Task directions:
Give every line of the data again, exactly as it is written.

Supplied information:
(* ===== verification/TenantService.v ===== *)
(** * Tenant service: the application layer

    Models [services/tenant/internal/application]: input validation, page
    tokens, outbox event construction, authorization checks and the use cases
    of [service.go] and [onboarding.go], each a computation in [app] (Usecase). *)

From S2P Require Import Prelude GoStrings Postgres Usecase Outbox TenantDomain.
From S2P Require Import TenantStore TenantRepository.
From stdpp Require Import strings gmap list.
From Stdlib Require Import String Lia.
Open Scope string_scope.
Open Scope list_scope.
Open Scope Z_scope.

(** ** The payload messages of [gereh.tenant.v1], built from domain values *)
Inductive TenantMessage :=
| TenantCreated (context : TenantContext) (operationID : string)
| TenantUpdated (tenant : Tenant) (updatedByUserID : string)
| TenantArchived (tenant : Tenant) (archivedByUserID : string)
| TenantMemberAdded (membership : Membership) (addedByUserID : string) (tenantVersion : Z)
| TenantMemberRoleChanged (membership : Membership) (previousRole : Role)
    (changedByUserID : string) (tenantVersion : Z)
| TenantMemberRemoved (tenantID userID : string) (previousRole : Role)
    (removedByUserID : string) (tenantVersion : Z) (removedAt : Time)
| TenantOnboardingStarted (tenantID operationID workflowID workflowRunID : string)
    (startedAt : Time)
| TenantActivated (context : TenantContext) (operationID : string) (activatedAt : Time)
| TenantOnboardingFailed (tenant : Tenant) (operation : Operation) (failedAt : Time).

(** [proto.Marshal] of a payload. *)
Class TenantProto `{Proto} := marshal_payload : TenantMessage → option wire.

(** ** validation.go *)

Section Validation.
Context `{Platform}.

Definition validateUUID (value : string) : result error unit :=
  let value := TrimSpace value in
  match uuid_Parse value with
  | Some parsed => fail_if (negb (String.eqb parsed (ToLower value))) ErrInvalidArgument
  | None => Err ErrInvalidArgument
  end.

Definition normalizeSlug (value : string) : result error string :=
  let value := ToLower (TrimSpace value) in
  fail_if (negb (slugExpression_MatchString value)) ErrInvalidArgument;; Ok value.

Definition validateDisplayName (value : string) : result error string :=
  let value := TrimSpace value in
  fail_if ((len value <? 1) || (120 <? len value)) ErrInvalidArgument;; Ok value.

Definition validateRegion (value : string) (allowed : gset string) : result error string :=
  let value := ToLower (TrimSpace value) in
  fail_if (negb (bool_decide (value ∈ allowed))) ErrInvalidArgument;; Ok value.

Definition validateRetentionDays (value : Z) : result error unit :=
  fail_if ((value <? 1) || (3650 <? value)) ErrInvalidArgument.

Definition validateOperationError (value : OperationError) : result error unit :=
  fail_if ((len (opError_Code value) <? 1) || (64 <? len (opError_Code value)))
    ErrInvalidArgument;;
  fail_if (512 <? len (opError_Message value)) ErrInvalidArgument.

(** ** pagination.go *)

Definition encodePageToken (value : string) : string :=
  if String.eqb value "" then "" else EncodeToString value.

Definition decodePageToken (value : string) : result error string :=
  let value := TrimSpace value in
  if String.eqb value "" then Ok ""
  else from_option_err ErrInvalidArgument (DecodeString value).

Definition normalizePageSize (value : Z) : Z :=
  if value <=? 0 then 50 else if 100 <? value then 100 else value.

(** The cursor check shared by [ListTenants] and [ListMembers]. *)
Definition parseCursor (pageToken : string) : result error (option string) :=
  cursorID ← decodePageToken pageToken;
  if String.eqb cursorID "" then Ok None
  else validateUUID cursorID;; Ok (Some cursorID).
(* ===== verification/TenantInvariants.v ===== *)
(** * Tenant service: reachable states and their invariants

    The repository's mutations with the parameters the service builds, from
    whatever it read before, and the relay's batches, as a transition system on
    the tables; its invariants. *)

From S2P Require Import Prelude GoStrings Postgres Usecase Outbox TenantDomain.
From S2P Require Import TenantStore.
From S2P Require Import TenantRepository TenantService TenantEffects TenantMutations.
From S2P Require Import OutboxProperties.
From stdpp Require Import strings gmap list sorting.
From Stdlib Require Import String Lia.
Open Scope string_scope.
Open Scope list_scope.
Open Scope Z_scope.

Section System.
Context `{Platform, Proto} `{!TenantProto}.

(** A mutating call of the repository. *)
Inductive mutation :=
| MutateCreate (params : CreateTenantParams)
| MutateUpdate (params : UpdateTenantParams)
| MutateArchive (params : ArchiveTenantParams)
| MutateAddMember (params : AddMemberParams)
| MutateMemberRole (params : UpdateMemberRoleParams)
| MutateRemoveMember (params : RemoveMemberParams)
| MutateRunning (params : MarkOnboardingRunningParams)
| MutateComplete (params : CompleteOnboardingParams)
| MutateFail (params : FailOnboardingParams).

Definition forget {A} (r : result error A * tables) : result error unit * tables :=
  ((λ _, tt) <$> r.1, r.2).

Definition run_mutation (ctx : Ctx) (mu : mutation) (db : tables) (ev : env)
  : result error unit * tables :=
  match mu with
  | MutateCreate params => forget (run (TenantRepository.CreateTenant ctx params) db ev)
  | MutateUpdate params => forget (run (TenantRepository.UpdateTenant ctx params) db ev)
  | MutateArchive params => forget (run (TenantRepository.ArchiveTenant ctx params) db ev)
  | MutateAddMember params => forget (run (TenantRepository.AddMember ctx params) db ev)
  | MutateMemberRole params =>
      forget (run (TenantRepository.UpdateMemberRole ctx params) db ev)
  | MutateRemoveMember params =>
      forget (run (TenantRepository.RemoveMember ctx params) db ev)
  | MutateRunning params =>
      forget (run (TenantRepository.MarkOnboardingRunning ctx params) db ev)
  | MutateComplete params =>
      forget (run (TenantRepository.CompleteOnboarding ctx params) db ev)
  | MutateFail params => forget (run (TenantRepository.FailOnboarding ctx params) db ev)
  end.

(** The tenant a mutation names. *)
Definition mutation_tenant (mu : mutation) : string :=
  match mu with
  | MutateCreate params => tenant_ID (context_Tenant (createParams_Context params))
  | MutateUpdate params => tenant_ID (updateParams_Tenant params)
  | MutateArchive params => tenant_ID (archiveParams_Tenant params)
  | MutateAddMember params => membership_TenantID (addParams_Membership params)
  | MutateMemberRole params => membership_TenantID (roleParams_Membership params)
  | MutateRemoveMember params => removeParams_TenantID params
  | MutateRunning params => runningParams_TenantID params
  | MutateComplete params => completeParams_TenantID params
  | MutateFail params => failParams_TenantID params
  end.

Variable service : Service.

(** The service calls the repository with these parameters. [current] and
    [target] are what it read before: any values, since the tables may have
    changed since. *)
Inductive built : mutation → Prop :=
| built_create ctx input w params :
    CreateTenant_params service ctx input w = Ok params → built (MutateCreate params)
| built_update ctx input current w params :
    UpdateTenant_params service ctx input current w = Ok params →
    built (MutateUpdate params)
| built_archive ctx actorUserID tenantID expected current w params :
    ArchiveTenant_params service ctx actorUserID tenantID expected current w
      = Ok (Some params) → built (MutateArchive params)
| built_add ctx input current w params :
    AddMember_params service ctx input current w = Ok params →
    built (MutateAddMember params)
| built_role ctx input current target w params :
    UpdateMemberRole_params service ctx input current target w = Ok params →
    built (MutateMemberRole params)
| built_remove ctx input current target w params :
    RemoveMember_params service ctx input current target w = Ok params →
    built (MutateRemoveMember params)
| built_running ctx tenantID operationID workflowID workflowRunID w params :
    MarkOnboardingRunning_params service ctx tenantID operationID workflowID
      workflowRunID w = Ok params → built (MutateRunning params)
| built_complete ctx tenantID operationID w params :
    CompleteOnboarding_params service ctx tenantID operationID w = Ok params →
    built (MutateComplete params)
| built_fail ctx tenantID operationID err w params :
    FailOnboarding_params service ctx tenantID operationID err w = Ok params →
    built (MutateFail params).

Task answer:
(* ===== verification/TenantService.v ===== *)
(** * Tenant service: the application layer

    Models [services/tenant/internal/application]: input validation, page
    tokens, outbox event construction, authorization checks and the use cases
    of [service.go] and [onboarding.go], each a computation in [app] (Usecase). *)

From S2P Require Import Prelude GoStrings Postgres Usecase Outbox TenantDomain.
From S2P Require Import TenantStore TenantRepository.
From stdpp Require Import strings gmap list.
From Stdlib Require Import String Lia.
Open Scope string_scope.
Open Scope list_scope.
Open Scope Z_scope.

(** ** The payload messages of [gereh.tenant.v1], built from domain values *)
Inductive TenantMessage :=
| TenantCreated (context : TenantContext) (operationID : string)
| TenantUpdated (tenant : Tenant) (updatedByUserID : string)
| TenantArchived (tenant : Tenant) (archivedByUserID : string)
| TenantMemberAdded (membership : Membership) (addedByUserID : string) (tenantVersion : Z)
| TenantMemberRoleChanged (membership : Membership) (previousRole : Role)
    (changedByUserID : string) (tenantVersion : Z)
| TenantMemberRemoved (tenantID userID : string) (previousRole : Role)
    (removedByUserID : string) (tenantVersion : Z) (removedAt : Time)
| TenantOnboardingStarted (tenantID operationID workflowID workflowRunID : string)
    (startedAt : Time)
| TenantActivated (context : TenantContext) (operationID : string) (activatedAt : Time)
| TenantOnboardingFailed (tenant : Tenant) (operation : Operation) (failedAt : Time).

(** [proto.Marshal] of a payload. *)
Class TenantProto `{Proto} := marshal_payload : TenantMessage → option wire.

(** ** validation.go *)

Section Validation.
Context `{Platform}.

Definition validateUUID (value : string) : result error unit :=
  let value := TrimSpace value in
  match uuid_Parse value with
  | Some parsed => fail_if (negb (String.eqb parsed (ToLower value))) ErrInvalidArgument
  | None => Err ErrInvalidArgument
  end.

Definition normalizeSlug (value : string) : result error string :=
  let value := ToLower (TrimSpace value) in
  fail_if (negb (slugExpression_MatchString value)) ErrInvalidArgument;; Ok value.

Definition validateDisplayName (value : string) : result error string :=
  let value := TrimSpace value in
  fail_if ((len value <? 1) || (120 <? len value)) ErrInvalidArgument;; Ok value.

Definition validateRegion (value : string) (allowed : gset string) : result error string :=
  let value := ToLower (TrimSpace value) in
  fail_if (negb (bool_decide (value ∈ allowed))) ErrInvalidArgument;; Ok value.

Definition validateRetentionDays (value : Z) : result error unit :=
  fail_if ((value <? 1) || (3650 <? value)) ErrInvalidArgument.

Definition validateOperationError (value : OperationError) : result error unit :=
  fail_if ((len (opError_Code value) <? 1) || (64 <? len (opError_Code value)))
    ErrInvalidArgument;;
  fail_if (512 <? len (opError_Message value)) ErrInvalidArgument.

(** ** pagination.go *)

Definition encodePageToken (value : string) : string :=
  if String.eqb value "" then "" else EncodeToString value.

Definition decodePageToken (value : string) : result error string :=
  let value := TrimSpace value in
  if String.eqb value "" then Ok ""
  else from_option_err ErrInvalidArgument (DecodeString value).

Definition normalizePageSize (value : Z) : Z :=
  if value <=? 0 then 50 else if 100 <? value then 100 else value.

(** The cursor check shared by [ListTenants] and [ListMembers]. *)
Definition parseCursor (pageToken : string) : result error (option string) :=
  cursorID ← decodePageToken pageToken;
  if String.eqb cursorID "" then Ok None
  else validateUUID cursorID;; Ok (Some cursorID).
(* ===== verification/TenantInvariants.v ===== *)
(** * Tenant service: reachable states and their invariants

    The repository's mutations with the parameters the service builds, from
    whatever it read before, and the relay's batches, as a transition system on
    the tables; its invariants. *)

From S2P Require Import Prelude GoStrings Postgres Usecase Outbox TenantDomain.
From S2P Require Import TenantStore.
From S2P Require Import TenantRepository TenantService TenantEffects TenantMutations.
From S2P Require Import OutboxProperties.
From stdpp Require Import strings gmap list sorting.
From Stdlib Require Import String Lia.
Open Scope string_scope.
Open Scope list_scope.
Open Scope Z_scope.

Section System.
Context `{Platform, Proto} `{!TenantProto}.

(** A mutating call of the repository. *)
Inductive mutation :=
| MutateCreate (params : CreateTenantParams)
| MutateUpdate (params : UpdateTenantParams)
| MutateArchive (params : ArchiveTenantParams)
| MutateAddMember (params : AddMemberParams)
| MutateMemberRole (params : UpdateMemberRoleParams)
| MutateRemoveMember (params : RemoveMemberParams)
| MutateRunning (params : MarkOnboardingRunningParams)
| MutateComplete (params : CompleteOnboardingParams)
| MutateFail (params : FailOnboardingParams).

Definition forget {A} (r : result error A * tables) : result error unit * tables :=
  ((λ _, tt) <$> r.1, r.2).

Definition run_mutation (ctx : Ctx) (mu : mutation) (db : tables) (ev : env)
  : result error unit * tables :=
  match mu with
  | MutateCreate params => forget (run (TenantRepository.CreateTenant ctx params) db ev)
  | MutateUpdate params => forget (run (TenantRepository.UpdateTenant ctx params) db ev)
  | MutateArchive params => forget (run (TenantRepository.ArchiveTenant ctx params) db ev)
  | MutateAddMember params => forget (run (TenantRepository.AddMember ctx params) db ev)
  | MutateMemberRole params =>
      forget (run (TenantRepository.UpdateMemberRole ctx params) db ev)
  | MutateRemoveMember params =>
      forget (run (TenantRepository.RemoveMember ctx params) db ev)
  | MutateRunning params =>
      forget (run (TenantRepository.MarkOnboardingRunning ctx params) db ev)
  | MutateComplete params =>
      forget (run (TenantRepository.CompleteOnboarding ctx params) db ev)
  | MutateFail params => forget (run (TenantRepository.FailOnboarding ctx params) db ev)
  end.

(** The tenant a mutation names. *)
Definition mutation_tenant (mu : mutation) : string :=
  match mu with
  | MutateCreate params => tenant_ID (context_Tenant (createParams_Context params))
  | MutateUpdate params => tenant_ID (updateParams_Tenant params)
  | MutateArchive params => tenant_ID (archiveParams_Tenant params)
  | MutateAddMember params => membership_TenantID (addParams_Membership params)
  | MutateMemberRole params => membership_TenantID (roleParams_Membership params)
  | MutateRemoveMember params => removeParams_TenantID params
  | MutateRunning params => runningParams_TenantID params
  | MutateComplete params => completeParams_TenantID params
  | MutateFail params => failParams_TenantID params
  end.

Variable service : Service.

(** The service calls the repository with these parameters. [current] and
    [target] are what it read before: any values, since the tables may have
    changed since. *)
Inductive built : mutation → Prop :=
| built_create ctx input w params :
    CreateTenant_params service ctx input w = Ok params → built (MutateCreate params)
| built_update ctx input current w params :
    UpdateTenant_params service ctx input current w = Ok params →
    built (MutateUpdate params)
| built_archive ctx actorUserID tenantID expected current w params :
    ArchiveTenant_params service ctx actorUserID tenantID expected current w
      = Ok (Some params) → built (MutateArchive params)
| built_add ctx input current w params :
    AddMember_params service ctx input current w = Ok params →
    built (MutateAddMember params)
| built_role ctx input current target w params :
    UpdateMemberRole_params service ctx input current target w = Ok params →
    built (MutateMemberRole params)
| built_remove ctx input current target w params :
    RemoveMember_params service ctx input current target w = Ok params →
    built (MutateRemoveMember params)
| built_running ctx tenantID operationID workflowID workflowRunID w params :
    MarkOnboardingRunning_params service ctx tenantID operationID workflowID
      workflowRunID w = Ok params → built (MutateRunning params)
| built_complete ctx tenantID operationID w params :
    CompleteOnboarding_params service ctx tenantID operationID w = Ok params →
    built (MutateComplete params)
| built_fail ctx tenantID operationID err w params :
    FailOnboarding_params service ctx tenantID operationID err w = Ok params →
    built (MutateFail params).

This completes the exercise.